Thursday, 20 November 2008

What went wrong with Yahoo!

Jerry Yang, co-founder of Yahoo has announced his decision to step down from his position as chief executive officer as soon as a replacement has been appointed.

Yang's departure comes after less than 18 months at the helm. Over the past few months, Yang drew intense criticism from shareholders for failing to agree an acquisition by Microsoft early this year.

Since then, Yahoo's fortunes have continued to deteriorate. A planned search deal with Google, its best hope of getting a quick boost, fell apart after regulators objected, and the company's shares have slumped as its core display advertising market has deteriorated.

So, where did Yahoo actually go wrong?

First mover, but not the leader
But many of its firsts have not panned out -- Yahoo was early among major companies to seize on the social network trend popularised by MySpace and Facebook, in which Web users share messages, photos and videos with select friends. But it remained too wedded to a decade-old idea of being a one-stop Web portal to embrace the new wave.

Promised changes, from new Web search advertising technology to do battle with rival Google Inc to the hiring of Yahoo co-founder Jerry Yang as CEO, have failed to yield any promising changes.

Missed opportunities
Yahoo is struggling with the legacy of former chief Terry Semel, who from 2001 to mid-2007 led its resurrection from the dotcom crash and diversified it successfully into advertising. But a push into entertainment was far less successful.

"Yahoo was backed into a corner because they passed up compelling acquisitions," according to an analyst. The company had an opportunity to buy Google and didn't. It could have bought Facebook for less than a couple billion dollars and didn't said the analyst referring to two of Yahoo's biggest rivals.

No Panama
In a letter to Yahoo's board, Microsoft CEO Steve Ballmer said Semel had rebuffed him a year ago when he sought to hold talks to merge, citing confidence in Yahoo's "potential upside" from planned reforms and a new advertising service, dubbed Panama, to challenge Google in the increasingly important Web search and pay-per-click advertising markets.

"A year has gone by, and the competitive situation has not improved," Ballmer wrote to Yahoo's board in February. Under Semel, managing at Sunnyvale, California-based Yahoo became ever more unwieldy as major operations, each with its own industry culture, grew up in Silicon Valley, New York, Los Angeles and in a variety of joint venture operations in Asia.

Failed manifesto
A leaked Yahoo internal memo in November 2006 called for a dramatic organisational shake-up and layoffs of up to 20 per cent of the workforce to restore competitiveness.
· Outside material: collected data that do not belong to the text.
(** ** Assembly ([grid_assembly.py]) *)

Record tile_output := TileOutput { to_name : string; to_shape : Z * Z; to_words : list Z }.
Record tile_place := TilePlace { tp_name : string; tp_row : Z; tp_column : Z; tp_rows : Z; tp_columns : Z }.

(** One word of a tile: it must be in bounds and not written before. *)
Definition place_word (columns : Z) (t : tile_place) (words : list Z) (values : list (option Z)) (rc : Z * Z)
    : res (list (option Z)) :=
  let '(r, c) := rc in
  let index := (tp_row t + r) * columns + tp_column t + c in
  raise_if negb (bool_decide (0 <= index < Z.of_nat (length values))) || is_Some_b (at_ None values index)
  with "tile overlap/bounds" in
  let* w := py_index words (r * tp_columns t + c) in
  Ok (set_at values index (Some w)).

Definition coordinates (rows columns : Z) : list (Z * Z) :=
  concat (map (fun r => map (fun c => (r, c)) (zseq columns)) (zseq rows)).

(** One iteration of [for output, tile in zip(outputs, layout)]. *)
Definition place_tile (rows columns : Z) (values : list (option Z)) (ot : tile_output * tile_place) : res (list (option Z)) :=
  let '(o, t) := ot in
  raise_if (tp_row t <? 0) || (tp_column t <? 0) || (tp_rows t <? 1) || (tp_columns t <? 1) ||
           (rows <? tp_row t + tp_rows t) || (columns <? tp_column t + tp_columns t)
  with "tile rectangle out of bounds" in
  raise_if negb (String.eqb (to_name o) (tp_name t)) || negb (bool_decide (to_shape o = (tp_rows t, tp_columns t)))
  with "tile identity differs" in
  raise_if negb (Z.of_nat (length (to_words o)) =? tp_rows t * tp_columns t) with "tile length differs" in
  foldM (place_word columns t (to_words o)) values (coordinates (tp_rows t) (tp_columns t)).

(** [assemble] *)
Definition assemble (outputs : list tile_output) (tiles : list tile_place) (rows columns : Z) : res (list Z) :=
  raise_if negb (bool_decide (1 <= rows <= 64)) || negb (bool_decide (1 <= columns <= 64))
  with "invalid output dimensions" in
  raise_if negb (length outputs =? length tiles)%nat with "missing output tiles" in
  let* values := foldM (place_tile rows columns) (replicate (Z.to_nat (rows * columns)) None) (zip outputs tiles) in
  from_option_err (ValueError "tile gap") (mapM id values).

(** ** Grid sources ([mf01_grid.py]) *)

(** The coordinates of a view at cell [(row, col)] and fold index [k] are
    [offset + row * row_step + col * column_step + k * step]. *)
Record gview := GView { gv_input : Z; gv_offset : Z * Z; gv_step : Z * Z; gv_row : Z * Z; gv_column : Z * Z }.

(** A source after [source]; the map's nodes and result are checked later. *)
Record gsource := GSource {
  gs_version : Z; gs_grids : list grid; gs_shape : Z * Z; gs_tile : Z * Z; gs_boundary : boundary;
  gs_extent : Z; gs_fold : fold; gs_views : list (string * gview); gs_nodes : pyval; gs_result : pyval;
  gs_post : option (pyval * pyval);
}.

Definition grid_schemas : list string :=
  ["raveil.mf01-grid/v1"; "raveil.mf01-grid/v2"; "raveil.mf01-grid/v3"; "raveil.mf01-grid/v4"; "raveil.mf01-grid/v5"].

(** [integer] *)
Definition integer (value : pyval) (low high : Z) : res Z :=
  from_option_err (ValueError ("expected integer " +:+ pretty low +:+ ".." +:+ pretty high)) (int_in low high value).

(** A list of two integers of a range. *)
Definition integer_pair (message : string) (value : pyval) (low high : Z) : res (Z * Z) :=
  match value with
  | VList [a; b] => let* a := integer a low high in let* b := integer b low high in Ok (a, b)
  | _ => fail message
  end.

Definition grid_view (v2 : bool) (inputs : Z) (kv : string * pyval) : res (string * gview) :=
  let '(vname, v) := kv in
  match v with
  | VDict d =>
      raise_if String.eqb vname "" ||
               negb (keys_are d (if v2 then ["input"; "offset"; "step"; "row"; "column"] else ["input"; "offset"; "step"]))
      with "invalid grid view" in
      let pair key low := let* p := dsub d key in integer_pair "view needs two coordinates" p low 63 in
      let* input := dsub d "input" in
      let* input := integer input 0 (inputs - 1) in
      let* offset := pair "offset" (-63) in
      let* step := pair "step" 0 in
      let* row := if v2 then pair "row" 0 else Ok (1, 0) in
      let* column := if v2 then pair "column" 0 else Ok (0, 1) in
      Ok (vname, GView input offset step row column)
  | _ => fail "invalid grid view"
  end.

(** The kernel's extent, fold and views. *)
Definition grid_kernel (v2 : bool) (inputs : Z) (kernel : pyval)
    : res (Z * fold * list (string * gview) * pyval * pyval) :=
  match kernel with
  | VDict k =>
      raise_if negb (keys_are k ["extent"; "fold"; "views"; "nodes"; "result"]) with "invalid grid kernel" in
      let* extent := dsub k "extent" in
      let* extent := integer extent 1 64 in
      let* f := dsub k "fold" in
      raise_if negb (is_str f "sum" || is_str f "max") with "invalid fold" in
      let* views := dsub k "views" in
      match views with
      | VDict views =>
          raise_if negb (bool_decide (1 <= Z.of_nat (length views) <= 8)) with "one to eight named views required" in
          let* views := traverse (grid_view v2 inputs) views in
          let* nodes := dsub k "nodes" in
          let* result := dsub k "result" in
          Ok (extent, if is_str f "sum" then FSum else FMax, views, nodes, result)
      | _ => fail "one to eight named views required"
      end
  | _ => fail "invalid grid kernel"
  end.

Definition ceil_div (a b : Z) : Z := (a + b - 1) / b.

(** The post map's nodes and result. *)
Definition grid_post (value : pyval) : res (pyval * pyval) :=
  match value with
  | VDict p =>
      raise_if negb (keys_are p ["nodes"; "result"]) with "invalid post map" in
      let* nodes := dsub p "nodes" in let* result := dsub p "result" in Ok (nodes, result)
  | _ => fail "invalid post map"
  end.

Definition source_schema (d : dict) : option Z :=
  match dget "schema" d with Some (VStr s) => Z.succ <$> index_of s grid_schemas | _ => None end.

(** [source] *)
Definition source (value : pyval) : res gsource :=
  match value with
  | VDict d =>
      match source_schema d with
      | None => fail "invalid MF01 grid source"
      | Some version =>
          let v2 := negb (version =? 1) in
          let v3 := (version =? 3) || (bool_decide (4 <= version) && is_Some_b (dget "post" d)) in
          raise_if negb (keys_are d (["schema"; "inputs"; "tile"; "boundary"; "kernel"] ++
                     (if v2 then ["shape"] else []) ++ (if v3 then ["post"] else [])))
          with "invalid MF01 grid source fields" in
          let* post := if v3 then let* p := dsub d "post" in let* p := grid_post p in Ok (Some p) else Ok None in
          let* inputs := dsub d "inputs" in
          match inputs with
          | VList inputs =>
              raise_if negb (bool_decide (1 <= Z.of_nat (length inputs) <= 2)) with "one or two grids required" in
              let* grids := traverse (fun g => let* raw := encoded g in read_input raw) inputs in
              let first := at_ (Grid 0 0 []) grids 0 in
              raise_if negb v2 && existsb (fun g => negb (gr_rows g =? gr_rows first) || negb (gr_columns g =? gr_columns first)) grids
              with "grid dimensions must agree" in
              let* shape := if v2 then dsub d "shape" else Ok (VList [VInt (gr_rows first); VInt (gr_columns first)]) in
              let* shape := integer_pair "two output dimensions required" shape 1 64 in
              let* tile := dsub d "tile" in
              let* tile := integer_pair "two tile dimensions required" tile 1 16 in
              raise_if 16 <? ceil_div shape.1 tile.1 * ceil_div shape.2 tile.2
              with "grid needs more than sixteen independent tiles" in
              let* mode := dsub d "boundary" in
              let* mode := boundary_of mode in
              let* kernel := dsub d "kernel" in
              let* ' (extent, f, views, nodes, result) := grid_kernel v2 (Z.of_nat (length grids)) kernel in
              Ok (GSource version grids shape tile mode extent f views nodes result post)
          | _ => fail "one or two grids required"
          end
      end
  | _ => fail "invalid MF01 grid source"
  end.

(** ** Tiles *)

Definition along (row column k : Z) (origin rs cs ks : Z) : Z := origin + row * rs + column * cs + k * ks.

(** The coordinates a view reads at cell [(row, column)] and fold index [k]. *)
Definition view_at (v : gview) (row column k : Z) : Z * Z :=
  (along row column k (gv_offset v).1 (gv_row v).1 (gv_column v).1 (gv_step v).1,
   along row column k (gv_offset v).2 (gv_row v).2 (gv_column v).2 (gv_step v).2).

Definition list_min (l : list Z) : Z := match l with [] => 0 | x :: l => foldl Z.min x l end.
Definition list_max (l : list Z) : Z := match l with [] => 0 | x :: l => foldl Z.max x l end.

Section tile.
Context (s : gsource) (row column height width : Z).

(** [origins[name]] *)
Definition origin (v : gview) : Z * Z := view_at v row column 0.
(** The last coordinates of a view in the tile. *)
Definition extreme (v : gview) : Z * Z :=
  (along (height - 1) (width - 1) (gs_extent s - 1) (origin v).1 (gv_row v).1 (gv_column v).1 (gv_step v).1,
   along (height - 1) (width - 1) (gs_extent s - 1) (origin v).2 (gv_row v).2 (gv_column v).2 (gv_step v).2).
Known as the "Peanut Butter Manifesto," the memo argued that Yahoo was spreading organisational resources too thinly. "I hate peanut butter," memo author Brad Garlinghouse wrote.
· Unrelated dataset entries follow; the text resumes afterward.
(** The packed words are the words the source's view names. *)
Lemma region_load b0 b1 vs n i j k :
  pack_input s row column height width 0 = Ok b0 -> pack_input s row column height width 1 = Ok b1 ->
  traverse (fun kv : string * gview => let* v := region_view s row column height width kv.2 in Ok (kv.1, v)) (gs_views s) = Ok vs ->
  n ∈ map fst (gs_views s) -> 0 <= i < height -> 0 <= j < width -> 0 <= k < gs_extent s ->
  exists w, load_view (views_doc vs) [b0; b1] i j k n = Ok w /\ grid_load s (row + i) (column + j) k n = Ok w.
Proof.
  intros Hb0 Hb1 Hvs Hn Hi Hj Hk. destruct (find_view_None _ _ Hn) as [v Hf].
  destruct (find_view _ _ _ Hf) as [_ Hv].
  destruct (dget_views_doc _ _ _ _ _ Hvs Hf) as (x & Hx & Hd).
  unfold region_view in Hx. destruct (rectangle s row column height width (gv_input v)) as [[[[rmin cmin] h] w]|] eqn:Hr; [|discriminate Hx].
  apply Ok_inj in Hx. subst x.
  pose proof (rectangle_covers s Hs row column height width v i j k rmin cmin h w Hv Hr Hi Hj Hk) as Hcov.
  assert (Hok : gview_ok (Z.of_nat (length (gs_grids s))) v).
  { apply list_elem_of_fmap in Hv as ([m v'] & -> & Hv). pose proof (so_views _ Hs) as Hall. rewrite Forall_forall in Hall. exact (Hall _ Hv). }
  pose proof (vo_input _ _ Hok) as Hin. pose proof (so_count _ Hs) as Hc.
  assert (Hg : exists g, py_index (gs_grids s) (gv_input v) = Ok g /\ at_ (Grid 0 0 []) (gs_grids s) (gv_input v) = g /\ grid_ok g).
  { unfold py_index. rewrite bool_decide_true by done.
    destruct (lookup_lt_is_Some_2 (gs_grids s) (Z.to_nat (gv_input v))) as [g Hg]; [lia|]. rewrite Hg. exists g. split; [done|].
    unfold at_. rewrite (nth_lookup_Some _ _ _ _ Hg). split; [done|]. pose proof (so_grids _ Hs) as Hall.
    rewrite Forall_lookup in Hall. eauto. }
  destruct Hg as (g & Hpg & Hag & Hgok).
  assert (Hb : exists b, py_index [b0; b1] (gv_input v) = Ok b /\ pack_input s row column height width (gv_input v) = Ok b).
  { assert (gv_input v = 0 \/ gv_input v = 1) as [->| ->] by lia; eauto. }
  destruct Hb as (b & Hpb & Hpack).
  destruct (pack_input_ok s row column height width _ _ _ _ _ _ Hpack Hr) as (_ & _ & Hcell); [by rewrite Hag|].
  rewrite Hag in Hcell. destruct (view_at v (row + i) (column + j) k) as [r c] eqn:Hva.
  destruct (Hcell (r - rmin) (c - cmin)) as (y & Hy & Hsy); [lia|lia|].
  exists y. split.
  - unfold load_view, dsub. rewrite Hd. cbn [from_option_err bind words_val map as_int]. rewrite Hpb. cbn [bind].
    rewrite <- Hy. f_equal. rewrite !(Z.mul_comm _ w), !scale_if by done.
    unfold view_at, along in Hva. injection Hva as <- <-. unfold origin, view_at, along. cbn [fst snd]. ring.
  - unfold grid_load. rewrite Hf. cbn [from_option_err bind]. rewrite Hpg. cbn [bind]. rewrite Hva. cbn [fst snd].
    replace (rmin + (r - rmin)) with r in Hsy by lia. replace (cmin + (c - cmin)) with c in Hsy by lia.
    destruct (sample_ok g r c (gs_boundary s) Hgok) as (z & Hz & Hoz & _). rewrite Hsy in Hz. apply Ok_inj in Hz as ->. exact Hoz.
Qed.
Definition find_stage (stages : list (string * array_stage)) (n : string) : option array_stage :=
  snd <$> List.find (fun ns => String.eqb ns.1 n) stages.
Definition deps_of (stages : list (string * array_stage)) (n : string) : list string :=
  match find_stage stages n with Some s => stage_deps s | None => [] end.

(** An admitted program: [stages], [order], [total], [literal_words] and the
    checked [value['outputs']]. *)
Record program := Program {
  pr_stages : list (string * array_stage); pr_order : list string; pr_total : Z; pr_literals : Z; pr_outputs : list string;
}.

(** [structure] *)
Definition structure (value : pyval) : res program :=
  let* d := fields value ["schema"; "stages"; "outputs"] "invalid array program fields" in
  let* schema := dsub d "schema" in let* stages := dsub d "stages" in let* outputs := dsub d "outputs" in
  let error {A} : res A := fail "array program requires 1..8 stages and outputs" in
  match stages, outputs with
  | VList stages, VList outputs =>
      raise_if negb (is_str schema ARRAY_SCHEMA || is_str schema ARRAY_SCHEMA_V2) ||
               negb (bool_decide (1 <= Z.of_nat (length stages) <= 8)) || negb (bool_decide (1 <= Z.of_nat (length outputs) <= 8))
      with "array program requires 1..8 stages and outputs" in
      let* stages := foldM array_stage_entry [] stages in
      let total := foldr Z.add 0 (map (fun ns => stage_nodes ns.2) stages) in
      raise_if MAX_NODES <? total with "array exceeds 128 total source nodes" in
      match mapM (known_name (map fst stages)) outputs with
      | None => fail "unknown array output"
      | Some outputs =>
          raise_if negb (bool_decide (NoDup outputs)) with "duplicate array output" in
          raise_if existsb (fun ns : string * array_stage => existsb (fun n => negb (bool_decide (n ∈ map fst stages))) (stage_deps ns.2)) stages
          with "unknown array producer" in
          let* order := stage_order (length stages) (deps_of stages) (map fst stages) [] in
          Ok (Program stages order total (foldr Z.add 0 (map (fun ns => stage_literals ns.2) stages)) outputs)
      end
  | _, _ => error
  end.

(** ** Passes *)

Inductive pass_op := PLoad | POp (o : op) | PImm (o : immop) (imm : Z).

(** A pass: [gather] has the stage, the view and the fold index of a load that
    gathers words of a stage's input. *)
Record array_step := ArrayStep {
  st_id : string; st_shape : Z * Z; st_op : pass_op; st_args : list string;
  st_gather : option (string * string * Z); st_release : list string;
}.

(** [emit]'s variables. *)
Record emitter := Emitter { em_steps : list array_step; em_sessions : Z; em_work : Z }.

(** [f'p{n:03d}'] *)
Definition pass_id (n : Z) : string :=
  "p" +:+ (if n <? 10 then "00" else if n <? 100 then "0" else "") +:+ pretty n.

Definition tiles16 (shape : Z * Z) : Z := ((shape.1 + 15) / 16) * ((shape.2 + 15) / 16).

(** [emit] *)
Definition emit (e : emitter) (shape : Z * Z) (o : pass_op) (args : list string) (gather : option (string * string * Z))
    : res (emitter * string) :=
  let sessions := em_sessions e + tiles16 shape in
  let work := em_work e + shape.1 * shape.2 in
  let count := Z.of_nat (length (em_steps e)) in
  raise_if (MAX_PASSES <=? count) || (MAX_SESSIONS <? sessions) || (MAX_WORK <? work)
  with "array exceeds pass/session/work budget" in
  Ok (Emitter (em_steps e ++ [ArrayStep (pass_id count) shape o args gather []]) sessions work, pass_id count).

Abbreviation names_map := (gmap string string).
Definition name_of (m : names_map) (n : string) : res string := from_option_err KeyError (m !! n).

Definition node_pass (n : node) : pass_op :=
  match n with NLoad _ _ => PLoad | NOp _ o _ => POp o | NImm _ o _ imm => PImm o imm end.

(** The producer of a stage's input. *)
Definition input_args (results : names_map) (i : array_input) : res (list string) :=
  match i with inl from => let* r := name_of results from in Ok [r] | inr _ => Ok [] end.

Definition stage_view (s : array_stage) (view : string) : res gview :=
  from_option_err KeyError (snd <$> List.find (fun kv => String.eqb kv.1 view) (ar_views s)).

(** Both versions of the compiler turn a stage into passes in the same way; they
    differ in [emit]. *)
Section passes.
Context {E : Type} (emit : E -> Z * Z -> pass_op -> list string -> option (string * string * Z) -> res (E * string)).

(** One node of the map at fold index [index]. *)
Definition emit_node (results : names_map) (sname : string) (s : array_stage) (index : Z) (st : E * names_map) (n : node)
    : res (E * names_map) :=
  let '(e, refs) := st in
  let* ' (e, ref) :=
    match n with
    | NLoad _ view =>
        let* v := stage_view s view in
        let* item := py_index (ar_inputs s) (gv_input v) in
        let* args := input_args results item in
        emit e (ar_shape s) PLoad args (Some (sname, view, index))
    | n => let* args := traverse (name_of refs) (node_args n) in emit e (ar_shape s) (node_pass n) args None
    end in
  Ok (e, <[node_id n := ref]> refs).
Repeated product delays, business restructurings and executive defections, including former Chief Operating Officer Dan Rosensweig and research head Zod Nazen, led Semel himself to resign as CEO in June, when he was replaced by Yang.

Microsoft merger: Cost refusal?
In early February, Microsoft publicly announced $44.6 billion cash-and-stock offer to acquire Yahoo. Yahoo's stock surged from a close of $19.18 the day before the offer was made public to close at $28.38.
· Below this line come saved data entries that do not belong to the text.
Lemma plan_step_ok i s pn pn' V P g :
  plan_step stages literals last pn (i, s) = Ok pn' -> i < len ->
  planes_agree V (pn_planes pn) P -> step_ok V s g -> V !! st_id s = None ->
  (forall o, o ∈ outs -> is_Some (V !! o) -> is_Some (P !! o)) ->
  exists release P', pn_steps pn' = pn_steps pn ++ [with_release s release] /\ run_pass stages P (with_release s release) = Ok P' /\
    planes_agree (<[st_id s := g]> V) (pn_planes pn') P' /\ forall o, o ∈ outs -> is_Some (<[st_id s := g]> V !! o) -> is_Some (P' !! o).
Proof.
  intros H Hi Hag Hs Hfresh Hout. unfold plan_step in H. cbn zeta in H. destruct (MAX_PLANES <? _); [discriminate H|].
  destruct (bind_pass stages s (pn_planes pn)) as [source|] eqn:Hb; [|discriminate H]. cbn [bind] in H.
  destruct (compile_grid source) as [c|] eqn:Hc; [|discriminate H]. cbn [bind] in H.
  destruct (releases last i _) as [release|] eqn:Hrel; [|discriminate H]. cbn [bind] in H.
  destruct (drop_planes _ release) as [P0'|] eqn:Hdrop; [|discriminate H]. cbn [bind] in H. apply Ok_inj in H as <-. cbn [pn_steps pn_planes].
  pose proof Hs as (ops & _ & _ & _ & _ & Hsh & _ & [Hd1 Hd2] & Hgok).
  destruct (release_ok_step _ _ _ _ _ _ _ _ _ g Hrel Hi Hdrop Hag Hfresh ltac:(by split) ltac:(by apply zero_plane_ok) Hout) as (P' & HP' & HagP & Hout').
  exists release, P'. split; [done|]. split; [by rewrite (run_pass_ok _ _ _ _ _ _ _ Hag Hs Hb Hc)|]. by split.
Qed.

Lemma plan_ok steps V pn :
  valued st_id step_ok steps V -> Z.of_nat (length steps) <= len ->
  foldM (plan_step stages literals last) (Planner ∅ [] literals []) (enumerate steps) = Ok pn ->
  exists P, foldM (run_pass stages) ∅ (pn_steps pn) = Ok P /\ planes_agree V (pn_planes pn) P /\
    forall o, o ∈ outs -> is_Some (V !! o) -> is_Some (P !! o).
Proof.
  intros Hv. revert pn. induction Hv as [|steps V s g Hv IH Hs Hid]; intros pn Hl H.
  - cbn in H. apply Ok_inj in H as <-. exists ∅. split_and!; [done| |done]. intros x. left. by rewrite !lookup_empty.
  - rewrite length_app in Hl. cbn in Hl. rewrite enumerate_snoc, foldM_app in H.
    destruct (foldM _ _ (enumerate steps)) as [pn1|] eqn:E1; [|discriminate H]. cbn [bind foldM] in H.
    destruct (plan_step _ _ _ pn1 _) as [pn2|] eqn:E2; [|discriminate H]. cbn [bind] in H. apply Ok_inj in H as ->.
    destruct (IH pn1 ltac:(lia) eq_refl) as (P & Hrun & Hag & Hout).
    destruct (plan_step_ok _ _ _ _ _ _ _ E2 ltac:(lia) Hag Hs ltac:(rewrite Hid; by eapply valued_fresh) Hout) as (release & P' & Hsteps & Hrp & Hag' & Hout').
    exists P'. split_and!; [|done|done]. rewrite Hsteps, foldM_app, Hrun. cbn [bind foldM]. by rewrite Hrp.
Qed.
End planning.
End values.

Lemma last_uses_output steps outs o : o ∈ outs -> last_uses steps outs !! o = Some (Z.of_nat (length steps)).
Proof.
  unfold last_uses. generalize (foldl (fun m ix => foldl (fun m ref => <[ref := ix.1]> m) m ix.2.2)
    (foldl (fun m ix => <[ix.2.1 := ix.1]> m) (∅ : gmap string Z) (enumerate steps)) (enumerate steps)). intros m Ho.
  assert (Hgen : forall l m, o ∉ l -> foldl (fun m o => <[o := Z.of_nat (length steps)]> m) m l !! o = (m : gmap string Z) !! o).
  { clear. induction l as [|x l IH]; intros m Hx; [done|]. cbn [foldl]. rewrite not_elem_of_cons in Hx. destruct Hx. rewrite IH by done. by rewrite lookup_insert_ne. }
  revert m. induction outs as [|x l IH]; intros m; [by apply elem_of_nil in Ho|]. cbn [foldl].
  destruct (decide (o ∈ l)) as [Hl|Hl]; [by apply IH|]. rewrite Hgen by done. apply elem_of_cons in Ho as [->|Ho]; [apply lookup_insert_eq|done].
Qed.

(** The planes of the outputs are there and are the reference's. *)
Lemma publish_ok V P0 P results outputs names outs :
  planes_agree V P0 P -> traverse (fun n => let* r := name_of results n in Ok (n, r)) names = Ok outs ->
  (forall n, n ∈ names -> exists r g, results !! n = Some r /\ V !! r = Some g /\ outputs !! n = Some g) ->
  (forall o, o ∈ outs -> is_Some (V !! o.2) -> is_Some (P !! o.2)) ->
  exists l, traverse (fun n => let* g := plane_of outputs n in Ok (n, g)) names = Ok l /\
    traverse (fun o : string * string => let* g := plane_of P o.2 in Ok (o.1, g)) outs = Ok l.
Proof.
  intros Hag Ho%traverse_Ok HG HF. induction Ho as [|n o l l' Hno _ IH]; [by exists []|].
  destruct (HG n) as (r & g & Hr & Hv & Hg); [left|]. destruct IH as (t & Ht1 & Ht2); [intros; apply HG; by right|intros; apply HF; [by right|done]|].
  cbn beta in Hno. unfold name_of in Hno. rewrite Hr in Hno. cbn in Hno. apply Ok_inj in Hno as <-.
  destruct (HF (n, r) ltac:(left) ltac:(by eexists)) as [g' Hp]. cbn in Hp. destruct (Hag r) as [[_ Hnone]|(g0 & g'' & _ & Hp' & Hv' & _)]; [congruence|].
  assert (g' = g) as -> by congruence. exists ((n, g) :: t). cbn [traverse]. unfold plane_of at 1 3. cbn [snd fst]. rewrite Hg, Hp. cbn [from_option_err bind].
  by rewrite Ht1, Ht2.
Qed.

(** C1. A program that compiles has a reference, and running its plan (every
    pass bound, tiled, run, assembled and compared with its oracle, planes
    released when the plan says) returns the reference's outputs; no comparison
    with an oracle fails and no released plane is used. *)
Theorem array_run_correct value plan :
  compile_array value = Ok plan -> exists outs, array_reference value = Ok outs /\ run_array value = Ok outs.
Proof.
  unfold compile_array, array_reference, run_array. intros H. destruct (structure value) as [p|] eqn:Hst; [|discriminate H]. cbn [bind] in *. rewrite H. cbn [bind].
  apply structure_ok in Hst as [Hstages Hnd Hord Hall Houts]. unfold compile_program in H.
  destruct (foldM _ _ (pr_order p)) as [[e results]|] eqn:He; [|discriminate H]. cbn [bind] in H.
  destruct (traverse _ (pr_outputs p)) as [outs|] eqn:Ho; [|discriminate H]. cbn [bind] in H. cbn zeta in H.
  destruct (foldM _ _ (enumerate (em_steps e))) as [pn|] eqn:Hpn; [|discriminate H]. cbn [bind] in H. apply Ok_inj in H as <-.
  destruct (emit_order_ok _ Hstages (pr_order p) (Emitter [] 0 0) ∅ ∅ ∅ [] e results) as (V & outputs & Href & Hv & Hres); [constructor|by intros ? ?%elem_of_nil|done|done|].
  destruct (plan_ok _ Hstages _ _ (map snd outs) (Z.of_nat (length (em_steps e))) ltac:(intros o Hin; rewrite last_uses_output by done; by rewrite length_map) _ _ _ Hv ltac:(lia) Hpn) as (P & Hrun & Hag & Hout).
  unfold run_program, reference_program. cbn [ap_passes]. rewrite Href, Hrun. cbn [bind].
  destruct (publish_ok V (pn_planes pn) P results outputs (pr_outputs p) outs Hag Ho) as (l & Hl1 & Hl2).
  { intros n Hn. destruct (Hres n) as (r & g & ? & ? & ? & _); [by apply Hall, Houts|]. by exists r, g. }
  { intros o Hin. apply Hout. apply list_elem_of_fmap. by exists o. }
  unfold publish. cbn [ap_outputs]. rewrite Hl1, Hl2. cbn [bind]. exists l. rewrite bool_decide_true by done. done.
Qed.

Lemma array_run_correct_witness :
  exists plan, compile_array array_example = Ok plan /\ run_array array_example = Ok [("b", Grid 2 2 [23; 25; 29; 31]); ("a", Grid 2 2 [23; 25; 29; 31])].
Proof.
  destruct (compile_array array_example) as [plan|] eqn:E; [|vm_compute in E; discriminate E].
  exists plan. split; [reflexivity|]. destruct (array_run_correct _ _ E) as (outs & Hr & Ho).
  rewrite array_example_reference in Hr. injection Hr as <-. exact Ho.
Defined.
However, almost ten days later on February 11, Yahoo rejected Microsoft's offer, saying "Microsoft's proposal substantially undervalues Yahoo."

In April, Microsoft sets an ultimatum for a Yahoo response, threatening to take the matter directly to Yahoo shareholders. In May, discussions finally break down. Microsoft announces that it's really not interested in Yahoo.

Yahoo's market value has dropped by more than $20 billion since Yang took over as CEO in June 2007 as discussions with Microsoft ended in failure. Microsoft bid as much as $33 a share for Yahoo this year, and Yahoo now trades at a less than a third of that value.

However, with Yang gone, analysts are speculating that Microsoft may come back.

'Google dump'
Failed merger talks with Microsoft were followed by derailing of an ad partnership with Google Inc and stalling of talks with Time Warner Inc's AOL.

Google abandoned an agreement to sell ads alongside Yahoo's search results recently after US regulators threatened a lawsuit to block the partnership, saying it would give Google too much power.

Need to reinvent
"Yahoo needs to reinvent the 'cool factor.' (But) you can't just do that because you want to," said an analyst about Yahoo. He added that the same also holds true for Microsoft: "(It) can't hold a board meeting and tell people to go back to their desks and start acting cool."